Stored items:
Segment Open

(* ===== verification/RaftSpec.v ===== *)
(** raft/node.go: the protocol behind the node, as an abstract specification. A
    log is a list of entries with a term; a node has a term, a log and the logs a
    crash may bring back; the rest of the state is history (who asked for votes
    with which log, who voted, led, acknowledged and committed what). Replication
    proves that a cluster of nodes implements it. *)

From S2P Require Import Prelude.

Section raft.
Context {E : Type} `{Hdec : !EqDecision E} (term : E -> N).
Context (quorum : gset N -> Prop).
Context (Hquorum : forall S1 S2, quorum S1 -> quorum S2 -> exists v, v ∈ S1 /\ v ∈ S2).

Abbreviation log := (list E).

(** The term of the last entry, zero for the empty log. *)
Definition last_term (l : log) : N := default 0%N (term <$> last l).

Lemma last_term_snoc l e : last_term (l ++ [e]) = term e.
Proof. unfold last_term. by rewrite last_snoc. Qed.

Lemma last_term_nil : last_term [] = 0%N.
Proof. done. Qed.

(** The check a voter makes of a candidate's log. *)
Definition up_to_date (mine theirs : log) : Prop :=
  (last_term mine < last_term theirs)%N \/ last_term mine = last_term theirs /\ length mine <= length theirs.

Segment Closed

Problem details:
Which lines of the records above contain the word "with"? Report each one.

Exercise answer:
    log is a list of entries with a term; a node has a term, a log and the logs a
    with which log, who voted, led, acknowledged and committed what). Replication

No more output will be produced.